Her supporting cast are worthy of her. Julianne Nicholson as Mare's best friend is Winslet's equal in deliberately dimming her star quality. Jean Smart is both great fun and very subtle as Mare's affectionate and interfering mother. John Douglas Thompson is a convincing authority figure as Mare's soft spoken Chief - and whoever does his shirts deserves a special mention. It is good to see Gordon Clapp, from 'NYPD Blue,' in a small but important role. Evan Peters as a County detective assigned to assist Mare, initially very much against her wishes, won an Emmy for his work, as did Winslet and Nicholson - the show won its fourth, and arguably most deserved Emmy, for production design, and was nominated in ten other categories.
A win for the writing might have been even more deserved. It does not show off. It just seems right. The plot hints at the obvious, then dodges it. There are the requisite unexpected twists and red herrings, but they are not arbitrary. The conclusion is a genuine surprise, but it flows naturally out of what has happened before. It is not one of those shocks for the sake of a shock.

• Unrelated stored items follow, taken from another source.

(** * WordCounter: a shallow embedding of [src/WordCounter/main.py]

    Python values are embedded as follows.
    - [str] is a sequence of Unicode code points: [list Z].
    - [int] is [Z]; [len] is [Z.of_nat (length _)].
    - [Counter] and [dict] keep their keys in insertion order, so they are
      association lists with distinct keys.
    - [set] is stdpp's [gset].
    - [similarity_ratio], the quotient of two set sizes, is carried as the
      exact rational in [Q] (CPython returns the binary64 value nearest to
      it).
    - the averages and the reading time are binary64 values, calculated as
      the Standard Library's [SpecFloat] specifies IEEE arithmetic.
    - the file system is what the operating system answers when the source
      opens, sizes or writes a file. *)

From Stdlib Require Import ZArith QArith List Ascii String ZifyBool.
From Stdlib.Strings Require Import Byte.
From Stdlib Require Import Floats.SpecFloat.
From stdpp Require Import gmap list sorting pretty.

Local Open Scope Z_scope.

Abbreviation str := (list Z).

(** A string literal of the source, as code points. *)
Definition s_ (lit : string) : str :=
  map (fun a => Z.of_N (N_of_ascii a)) (list_ascii_of_string lit).

(** ** Character classes *)

(** [str.isspace] and the regex class [\s] on [str] patterns test the same
    code points (CPython's [Py_UNICODE_ISSPACE]). *)
Definition isspace (c : Z) : bool :=
  ((9 <=? c) && (c <=? 13)) || ((28 <=? c) && (c <=? 32))
  || (c =? 0x85) || (c =? 0xA0) || (c =? 0x1680)
  || ((0x2000 <=? c) && (c <=? 0x200A))
  || (c =? 0x2028) || (c =? 0x2029) || (c =? 0x202F)
  || (c =? 0x205F) || (c =? 0x3000).

Definition is_upper (c : Z) : bool := (65 <=? c) && (c <=? 90).
Definition is_lower (c : Z) : bool := (97 <=? c) && (c <=? 122).
(** [[a-zA-Z]] *)
Definition is_letter (c : Z) : bool := is_lower c || is_upper c.
(** [[0-9]] *)
Definition is_digit (c : Z) : bool := (48 <=? c) && (c <=? 57).

(** ** Library string operations *)

(** [str.lower].  Exact on ASCII, on U+0130 (which lowers to the two code
    points [i], U+0307) and on U+212A KELVIN SIGN (which lowers to [k]).
    Every other code point lowers to code points that are neither ASCII
    letters nor white space, white space lowering to itself; they are left
    in place here, which [clean_text] cannot tell apart since it blanks
    them in its next step. *)
Definition lower_cp (c : Z) : str :=
  if is_upper c then [c + 32]
  else if c =? 0x130 then [0x69; 0x307]
  else if c =? 0x212A then [0x6B]
  else [c].

Definition lower (text : str) : str := concat (map lower_cp text).

(** [str.strip()]: drop leading and trailing white space. *)
Fixpoint lstrip (s : str) : str :=
  match s with
  | [] => []
  | c :: s' => if isspace c then lstrip s' else s
  end.

Fixpoint rstrip (s : str) : str :=
  match s with
  | [] => []
  | c :: s' =>
      match rstrip s' with
      | [] => if isspace c then [] else [c]
      | r => c :: r
      end
  end.

Definition strip (s : str) : str := rstrip (lstrip s).

(** Put [c] in front of the first piece of a split. *)
Definition push (c : Z) (pieces : list str) : list str :=
  match pieces with
  | w :: ws => (c :: w) :: ws
  | [] => [[c]]
  end.

(** [re.split] on a pattern [[...]+]: the pieces between the maximal runs of
    separator characters; [in_run] tells that the previous character was a
    separator. *)
Fixpoint split_runs (sep : Z -> bool) (in_run : bool) (s : str) : list str :=
  match s with
  | [] => [[]]
  | c :: s' =>
      if sep c then
        if in_run then split_runs sep true s'
        else [] :: split_runs sep true s'
      else push c (split_runs sep false s')
  end.

Definition nonempty (s : str) : bool :=
  match s with [] => false | _ => true end.

(** [str.split()] without argument: the pieces between runs of white space,
    without the empty pieces at the ends. *)
Definition split (s : str) : list str :=
  filter (fun w => Is_true (nonempty w)) (split_runs isspace false s).

(** [text.split('\n\n')]: cut at each occurrence of two newlines, scanning
    from the left. *)
Fixpoint split_nn (s : str) : list str :=
  match s with
  | [] => [[]]
  | c :: s' =>
      match s' with
      | d :: s'' =>
          if (c =? 10) && (d =? 10) then [] :: split_nn s''
          else push c (split_nn s')
      | [] => push c (split_nn s')
      end
  end.

(** [re.sub(r'[^a-zA-Z\s]', ' ', text)] *)
Definition sub_non_letters (text : str) : str :=
  map (fun c => if is_letter c || isspace c then c else 32) text.

(** [re.sub(r'\s+', ' ', text)]: each maximal run of white space becomes one
    space; [in_run] tells that the previous character was white space. *)
Fixpoint sub_spaces (in_run : bool) (text : str) : str :=
  match text with
  | [] => []
  | c :: s' =>
      if isspace c then
        if in_run then sub_spaces true s' else 32 :: sub_spaces true s'
      else c :: sub_spaces false s'
  end.

(** ** WordCounter *)

Definition stop_words : gset str :=
  list_to_set (map s_
    ["the"; "a"; "an"; "and"; "or"; "but"; "in"; "on"; "at"; "to"; "for";
     "of"; "with"; "by"; "is"; "are"; "was"; "were"; "be"; "been"; "being";
     "have"; "has"; "had"; "do"; "does"; "did"; "will"; "would"; "could";
     "should"; "may"; "might"; "must"; "can"; "this"; "that"; "these";
     "those"; "i"; "you"; "he"; "she"; "it"; "we"; "they"; "me"; "him";
     "her"; "us"; "them"; "my"; "your"; "his"; "its"; "our"; "their"]%string).

Definition clean_text (text : str) : str :=
  let text := lower text in
  let text := sub_non_letters text in
  let text := sub_spaces false text in
  strip text.

Definition extract_words (text : str) (include_stop_words : bool) : list str :=
  let cleaned_text := clean_text text in
  let words := split cleaned_text in
  let words :=
    if negb include_stop_words
    then filter (fun word => word ∉ stop_words) words
    else words in
  filter (fun word => Is_true (nonempty word)) words.

Record CharacterStats := {
  total_chars : Z;
  chars_no_spaces : Z;
  alphabetic_chars : Z;
  numeric_chars : Z;
  spaces : Z;
  punctuation : Z
}.

Definition len {A} (l : list A) : Z := Z.of_nat (length l).

Definition keep (p : Z -> bool) (text : str) : str :=
  filter (fun c => Is_true (p c)) text.

Definition count_characters (text : str) : CharacterStats :=
  {| total_chars := len text;
     chars_no_spaces := len (keep (fun c => negb (c =? 32)) text);
     alphabetic_chars := len (keep is_letter text);
     numeric_chars := len (keep is_digit text);
     spaces := len (keep (fun c => c =? 32) text);
     punctuation :=
       len (keep (fun c => negb (is_letter c || is_digit c || isspace c)) text)
  |}.

(** *** Counter *)

(** The items of a [Counter] or [dict], in insertion order. *)
Abbreviation items := (list (str * Z)).

(** [self[elem] = self.get(elem, 0) + 1]: a key already present keeps its
    place, a new key goes to the end. *)
Fixpoint Counter_count (elem : str) (d : items) : items :=
  match d with
  | [] => [(elem, 0 + 1)]
  | (k, v) :: d' =>
      if decide (k = elem) then (k, v + 1) :: d'
      else (k, v) :: Counter_count elem d'
  end.

(** [Counter(iterable)] *)
Definition Counter (iterable : list str) : items :=
  foldl (fun d elem => Counter_count elem d) [] iterable.

(** [c[key]]: a missing key counts as zero. *)
Fixpoint Counter_get (d : items) (key : str) : Z :=
  match d with
  | [] => 0
  | (k, v) :: d' => if decide (k = key) then v else Counter_get d' key
  end.

Definition keys (d : items) : list str := map fst d.
Definition values (d : items) : list Z := map snd d.

(** [sorted(d.items(), key=itemgetter(1), reverse=True)]: a stable sort, so
    items with equal counts stay in the order of [d].  Written as an
    insertion sort from the right: an item goes in front of the first one
    whose count is not larger. *)
Fixpoint insert_desc (x : str * Z) (l : items) : items :=
  match l with
  | [] => [x]
  | y :: l' => if x.2 <? y.2 then y :: insert_desc x l' else x :: l
  end.

Definition sorted_desc (d : items) : items := foldr insert_desc [] d.

(** [Counter.most_common(n)] is [heapq.nlargest(n, d.items(), key=count)],
    which returns what [sorted(..., reverse=True)[:n]] returns. *)
Definition most_common (n : nat) (d : items) : items := take n (sorted_desc d).

(** The value under ['word_frequency']: a [Counter] when [analyze_text]
    returns, a plain [dict] once [save_analysis] has converted it. *)
Inductive mapping :=
  | PyCounter (d : items)
  | PyDict (d : items).

Definition mapping_items (m : mapping) : items :=
  match m with PyCounter d | PyDict d => d end.

(** *** Numbers *)

(** A [float] is an IEEE binary64 number. *)
Abbreviation float := spec_float.

(** [float(n)] of an [int]: the nearest binary64. *)
Definition float_of_int (n : Z) : float := binary_normalize 53 1024 n 0 false.

(** [a / b] on two [int]s, [b] not zero: the binary64 nearest to the
    quotient.  It is calculated as the quotient of the two converted
    numbers, which is that value for all numbers below 2^53 in size. *)
Definition int_truediv (a b : Z) : float :=
  SFdiv 53 1024 (float_of_int a) (float_of_int b).

(** The integer nearest to [m * 2^e], the even one where two are equally
    near. *)
Definition nearest_even (m e : Z) : Z :=
  if 0 <=? e then m * 2 ^ e
  else
    let d := 2 ^ (- e) in
    let q := m / d in
    let r := m mod d in
    if 2 * r <? d then q
    else if d <? 2 * r then q + 1
    else if Z.even q then q else q + 1.

(** A number of the source: an [int] or a [float]. *)
Inductive number :=
  | PyInt (n : Z)
  | PyFloat (x : float).

(** [round(x, 2)].  An [int] comes back as it is.  A [float] is rounded, on
    its exact value, to the nearest multiple of 1/100, halves to the even
    one, and the result is the binary64 nearest to that decimal (here for
    all values below 2^53 / 100 in size). *)
Definition round_2 (x : number) : number :=
  match x with
  | PyInt n => PyInt n
  | PyFloat (S754_finite s m e) =>
      let r := int_truediv (nearest_even (100 * Zpos m) e) 100 in
      PyFloat (if s then SFopp r else r)
  | PyFloat y => PyFloat y
  end.

(** [sum(d.values())], [sum(len(word) for word in words)] *)
Definition sum (l : list Z) : Z := foldr Z.add 0 l.

(** The dict that [analyze_text] returns; the two file entries are the keys
    that [analyze_file] adds. *)
Record Analysis := {
  word_count : Z;
  unique_words : Z;
  sentence_count : Z;
  paragraph_count : Z;
  character_stats : CharacterStats;
  word_frequency : mapping;
  avg_word_length : number;
  avg_sentence_length : number;
  reading_time_minutes : number;
  most_common_words : items;
  file_path : option str;
  file_size_bytes : option Z
}.

(** [re.split(r'[.!?]+', text)] *)
Definition is_terminator (c : Z) : bool := (c =? 46) || (c =? 33) || (c =? 63).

It is not flawless. Mare's convenient love interest seems completely out of place, and the fact that he is played by Guy Pearce makes him too perfect. Also, is there a worse cliché than the writer who wrote a successful book many years ago but has been unable to write another one since and is now teaching? More importantly, there is one big hole in the otherwise ironclad credibility of the whole thing: even in a small town where she was the only detective, surely Mare would have to recuse herself from a case where she had connections with so many of those involved - even if, ironically, it is those connections which prove decisive. Of course this is a criticism that could be levelled at a great many other shows but it stands out in Mare of Easttown precisely because it seems so realistic in almost every other respect.
The conclusion is satisfying. There is a perhaps a paradox in the fact that a show set against the backdrop of family and community breakdown, and in which misguided family loyalty is part of the problem, is ultimately a celebration of the strength of family, and, to a lesser extent, community, as represented by the Parish.
It also has valid points to make about forgiveness. Mare of Easttown is less about finding the bad guy than it is about healing - even healing the sick community. Despite not being overtly political - indeed because it is not overtly political - Mare of Easttown serves as a powerful parable about where America is at the moment, and how it needs to find its own sense of family and community again if it is ever to heal.